* AIM OF THE EXERCISE
Give the count of lines in the records that contain the string "MockTradingBot", and write nothing but that number.

═════ PROVIDED DATA

(** * LMAY validator and maintenance engine: a shallow embedding

    The development follows the JavaScript sources of the toolchain:
    - [yaml-validator.js], class [YAMLValidator]        (modules [YAMLValidator]
      and [YAMLChecks]),
    - [schema-validator.js], class [SchemaValidator]    (modules [SchemaValidator]
      and [SchemaSemantics]),
    - [tools/validator/src/reference-validator.js]      (module [ReferenceValidator]),
    - [tools/validator/src/validator.js]                (module [LMAYValidator]),
    - [tools/validator/src/cli.js]                      (modules [Cli], [AutoFix]
      and [Batch]),
    - the class [MaintenanceEngine] of the maintenance tool (module [Maintenance]).

    Conventions.
    - Parsed YAML is loosely typed in the source.  Scalars keep their
      JavaScript nature ([Scalar]); mappings are decoded into the record
      [LMAYData], whose optional fields are [None] when the key is absent.
      String-valued fields are strings when present; numbers are integers
      (a fractional number behaves like any integer other than 0 and 1 in
      the tests modelled here).
    - A key or a dash without a value is [null] in YAML.  The entries of
      [structure] and the elements of [entry_points] and of the
      dependency lists are dereferenced without a test in the source;
      they are optional values here, [None] standing for [null], and
      reading a property of [null] throws a [TypeError].
    - Node's [path] module and the [js-yaml] parser are libraries, not
      code of the repository: they are parameters (class [PathOps],
      section variables).
    - Mutable members ([this.errors], [this.fileMap], JS [Set]s) become
      explicit state; thrown exceptions become values of a sum type.
    - The human-readable [message] of a finding is not modelled; the
      machine-stable [type] tag and the structured payload are. *)

From stdpp Require Import base option list sets gmap strings pretty sorting relations.
From Stdlib Require Import Ascii ZArith Lia.

Local Open Scope string_scope.
Local Open Scope list_scope.
Set Warnings "-register-all,-clear-no-such-hyp".

(** ** JavaScript values produced by the YAML parser *)

Inductive Scalar :=
| SUndefined
| SNull
| SBool (b : bool)
| SNum (z : Z)
| SNaN
| SStr (s : string).

#[global] Instance Scalar_eq_dec : EqDecision Scalar.
Proof. solve_decision. Defined.

(** JavaScript truthiness of a scalar ([if (x)], [x && ...], [!x]). *)
Definition scalar_truthy (v : Scalar) : bool :=
  match v with
  | SUndefined | SNull | SNaN => false
  | SBool b => b
  | SNum z => negb (Z.eqb z 0)
  | SStr s => negb (String.eqb s "")
  end.

(** Truthiness of an optional string property: absent ([undefined]) and
    the empty string are falsy. *)
Definition str_truthy (o : option string) : bool :=
  match o with
  | Some s => negb (String.eqb s "")
  | None => false
  end.

(** One entry of the [structure] mapping, when it is not [null]. *)
Record StructureItem := mkItem {
  item_path : option string;
  item_type : option string;
  file_count : Scalar;
  primary_language : option string;
  lmay_file : option string
}.

(** The [hierarchy] mapping. [h_depth = None] is [undefined]. *)
Record Hierarchy := mkHierarchy {
  h_depth : option Z;
  h_parent : option string
}.

(** One element of [architecture.entry_points], when it is not
    [null]. *)
Record EntryPoint := mkEntryPoint {
  ep_file : option string
}.

(** One element of [dependencies.internal], when it is not [null]. *)
Record InternalDependency := mkInternal {
  dep_path : option string
}.

(** A YAML mapping at the top level of an LMAY document, with the
    sections the modelled functions read.  [structure] keeps the
    insertion order of its keys ([Object.entries]); [entry_points] is
    [architecture.entry_points] and [internal_dependencies] is
    [dependencies.internal].  An entry or element that is [None] is
    [null]. *)
Record LMAYData := mkData {
  structure : option (list (string * option StructureItem));
  entry_points : option (list (option EntryPoint));
  internal_dependencies : option (list (option InternalDependency));
  hierarchy : option Hierarchy
}.

(** What [yaml.load] can return. *)
Inductive Yaml :=
| YScalar (s : Scalar)
| YSeq
| YMap (d : LMAYData).

Definition truthy (y : Yaml) : bool :=
  match y with
  | YScalar s => scalar_truthy s
  | YSeq | YMap _ => true
  end.

(** [data && data.structure]: the entries of the structure mapping, when
    the document is truthy and has one. *)
Definition structure_of (y : Yaml) : option (list (string * option StructureItem)) :=
  match y with
  | YMap d => structure d
  | _ => None
  end.

Definition hierarchy_of (y : Yaml) : option Hierarchy :=
  match y with
  | YMap d => hierarchy d
  | _ => None
  end.

Definition entry_points_of (y : Yaml) : option (list (option EntryPoint)) :=
  match y with
  | YMap d => entry_points d
  | _ => None
  end.

Definition internal_dependencies_of (y : Yaml)
    : option (list (option InternalDependency)) :=
  match y with
  | YMap d => internal_dependencies d
  | _ => None
  end.

(** ** Exceptions

    [CircularReferenceError] and [CannotParseError] are the two
    [new Error(...)] thrown by [buildHierarchyTree]; they carry the path
    quoted in the message.  [OtherError] is any other exception. *)

Inductive Exn :=
| TypeError (msg : string)
| CircularReferenceError (rootPath : string)
| CannotParseError (rootPath : string)
| OtherError (msg : string).

(** What reading [property] of [null] throws. *)
Definition null_read (property : string) : Exn :=
  TypeError ("Cannot read properties of null (reading '" +:+ property +:+ "')").

(** ** Findings *)

Record Finding := mkFinding {
  f_type : string;
  f_file : option string;
  f_path : option string;
  f_cycle : option (list string);
  f_level : option nat;            (* [level] or [depth] payload *)
  f_cause : option Exn             (* the caught exception quoted in [message] *)
}.

Definition finding (type : string) (file : string) : Finding :=
  mkFinding type (Some file) None None None None.

Definition finding_at (type : string) (file : string) (ptr : string) : Finding :=
  mkFinding type (Some file) (Some ptr) None None None.

(** The report every validator hands to the orchestrator
    ([generateReport]); [errorCount], [warningCount] and [valid] are
    derived from the two lists. *)
Record Report := mkReport {
  r_errors : list Finding;
  r_warnings : list Finding
}.

Definition errorCount (r : Report) : nat := length (r_errors r).
Definition warningCount (r : Report) : nat := length (r_warnings r).
Definition isValid (r : Report) : bool := Nat.eqb (length (r_errors r)) 0.

(** ** Node's [path] module *)

Class PathOps := {
  path_join : string -> string -> string;
  path_resolve : string -> string -> string;
  path_dirname : string -> string;
  path_relative : string -> string -> string;
  path_isAbsolute : string -> bool
}.
(** * Mock trading engine: a shallow embedding of [src/app.py]

    The development models the class [MockTradingBot]: its attributes are
    the fields of the record [bot], its methods are functions on [bot].

    Modelling conventions.
    - Python [float] values (cash, prices, profit) are exact rationals [Q];
      rounding, infinities and NaN are abstracted away, so equalities
      between amounts are stated with [==].  A float division by zero
      still raises, as in Python.
    - Python [int] values (share counts, action codes, limits) are [Z].
    - Every read of the outside world is an explicit argument:
      [datetime.now().isoformat()] is a [string] handed in by the caller,
      [random.random()], [random.gauss(..)] and [random.randint(..)] are
      numbers handed in by the caller.
    - [print] calls have no effect on the object and are left out.
    - The background thread is represented by its interleaving with the
      API calls: a run is a list of [call]s, among them the statements of
      [trading_loop].  One iteration of the loop is such a run
      ([trading_loop_step_run]). *)

From Stdlib Require Import QArith Qround Lqa ZArith Lia.
From stdpp Require Import gmap strings list pretty.

Local Open Scope Q_scope.

(** ** Python primitives *)

Inductive exn := ZeroDivisionError.

Inductive result (A : Type) :=
| Ok (a : A)
| Raise (e : exn).
Arguments Ok {A} a.
Arguments Raise {A} e.

#[global] Instance result_bind : MBind result := fun A B k r =>
  match r with
  | Ok a => k a
  | Raise e => Raise e
  end.

(** [x / y] on floats. *)
Definition py_div (x y : Q) : result Q :=
  if Qeq_bool y 0 then Raise ZeroDivisionError else Ok (x / y).

(** [int(x)]: truncation toward zero. *)
Definition py_int (x : Q) : Z := Z.quot (Qnum x) (Zpos (Qden x)).

(** [x < y] on floats, as a boolean. *)
Definition Qltb (x y : Q) : bool := negb (Qle_bool y x).

(** [l[start:]], with CPython's clamping of the start index. *)
Definition py_slice_from {A} (start : Z) (l : list A) : list A :=
  let len := Z.of_nat (length l) in
  let lo := if (start <? 0)%Z then Z.max (len + start) 0 else Z.min start len in
  drop (Z.to_nat lo) l.

(** ** Data model *)

Inductive status := stopped | initialized | active.

Inductive action_label := HOLD | BUY | SELL.

(** Values of the configuration mapping (JSON scalars). *)
Inductive cfg_value :=
| CfgStr (s : string)
| CfgNum (q : Q).

(** The dict under ['current_position']. *)
Record position := {
  qty : Z;
  avg_entry_price : Q;
  pos_current_price : Q;
  market_value : Q;
  unrealized_pl : Q
}.

(** The dict [bot_state]. *)
Record snapshot := {
  st_status : status;
  current_position : option position;
  portfolio_value : Q;
  st_cash : Q;
  total_pl : Q;
  total_pl_pct : Q;
  last_update : option string;
  last_action : action_label;
  market_open : bool
}.

(** An element of [trade_history]; ['profit'] is present on SELL only. *)
Record trade := {
  tr_timestamp : string;
  tr_action : action_label;
  tr_shares : Z;
  tr_price : Q;
  order_id : string;
  profit : option Q
}.

(** An element of [performance_history]. *)
Record sample := {
  sm_timestamp : string;
  sm_portfolio_value : Q;
  sm_cash : Q;
  position_value : Q
}.

(** The attributes of a [MockTradingBot]. [bot_thread] holds the ordinal
    of the thread object last stored there. *)
Record bot := {
  bot_thread : option nat;
  is_running : bool;
  initial_value : Z;
  cash : Q;
  shares_held : Z;
  current_price : Q;
  bot_state : snapshot;
  trade_history : list trade;
  performance_history : list sample;
  config : gmap string cfg_value
}.

(** [MockTradingBot.__init__] *)
Definition init : bot := {|
  bot_thread := None;
  is_running := false;
  initial_value := 10000;
  cash := 10000;
  shares_held := 0;
  current_price := 175.0;
  bot_state := {|
    st_status := stopped;
    current_position := None;
    portfolio_value := 10000;
    st_cash := 10000;
    total_pl := 0;
    total_pl_pct := 0;
    last_update := None;
    last_action := HOLD;
    market_open := true |};
  trade_history := [];
  performance_history := [];
  config := ∅
|}.

(** *** Attribute assignment *)

Definition set_bot_thread (v : option nat) (s : bot) : bot :=
  {| bot_thread := v; is_running := is_running s;
     initial_value := initial_value s; cash := cash s;
     shares_held := shares_held s; current_price := current_price s;
     bot_state := bot_state s; trade_history := trade_history s;
     performance_history := performance_history s; config := config s |}.

Definition set_is_running (v : bool) (s : bot) : bot :=
  {| bot_thread := bot_thread s; is_running := v;
     initial_value := initial_value s; cash := cash s;
     shares_held := shares_held s; current_price := current_price s;
     bot_state := bot_state s; trade_history := trade_history s;
     performance_history := performance_history s; config := config s |}.

Definition set_cash (v : Q) (s : bot) : bot :=
  {| bot_thread := bot_thread s; is_running := is_running s;
     initial_value := initial_value s; cash := v;
     shares_held := shares_held s; current_price := current_price s;
     bot_state := bot_state s; trade_history := trade_history s;
     performance_history := performance_history s; config := config s |}.

Definition set_shares_held (v : Z) (s : bot) : bot :=
  {| bot_thread := bot_thread s; is_running := is_running s;
     initial_value := initial_value s; cash := cash s;
     shares_held := v; current_price := current_price s;
     bot_state := bot_state s; trade_history := trade_history s;
     performance_history := performance_history s; config := config s |}.

Definition set_current_price (v : Q) (s : bot) : bot :=
  {| bot_thread := bot_thread s; is_running := is_running s;
     initial_value := initial_value s; cash := cash s;
     shares_held := shares_held s; current_price := v;
     bot_state := bot_state s; trade_history := trade_history s;
     performance_history := performance_history s; config := config s |}.

Definition set_bot_state (v : snapshot) (s : bot) : bot :=
  {| bot_thread := bot_thread s; is_running := is_running s;
     initial_value := initial_value s; cash := cash s;
     shares_held := shares_held s; current_price := current_price s;
     bot_state := v; trade_history := trade_history s;
     performance_history := performance_history s; config := config s |}.

Definition set_trade_history (v : list trade) (s : bot) : bot :=
  {| bot_thread := bot_thread s; is_running := is_running s;
     initial_value := initial_value s; cash := cash s;
     shares_held := shares_held s; current_price := current_price s;
     bot_state := bot_state s; trade_history := v;
     performance_history := performance_history s; config := config s |}.

Definition set_performance_history (v : list sample) (s : bot) : bot :=
  {| bot_thread := bot_thread s; is_running := is_running s;
     initial_value := initial_value s; cash := cash s;
     shares_held := shares_held s; current_price := current_price s;
     bot_state := bot_state s; trade_history := trade_history s;
     performance_history := v; config := config s |}.

Definition set_config (v : gmap string cfg_value) (s : bot) : bot :=
  {| bot_thread := bot_thread s; is_running := is_running s;
     initial_value := initial_value s; cash := cash s;
     shares_held := shares_held s; current_price := current_price s;
     bot_state := bot_state s; trade_history := trade_history s;
     performance_history := performance_history s; config := v |}.

(** [self.bot_state['status'] = v] *)
Definition set_status (v : status) (s : bot) : bot :=
  let b := bot_state s in
  set_bot_state
    {| st_status := v; current_position := current_position b;
       portfolio_value := portfolio_value b; st_cash := st_cash b;
       total_pl := total_pl b; total_pl_pct := total_pl_pct b;
       last_update := last_update b; last_action := last_action b;
       market_open := market_open b |} s.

══════════

* OUTPUT FOR THIS TASK
3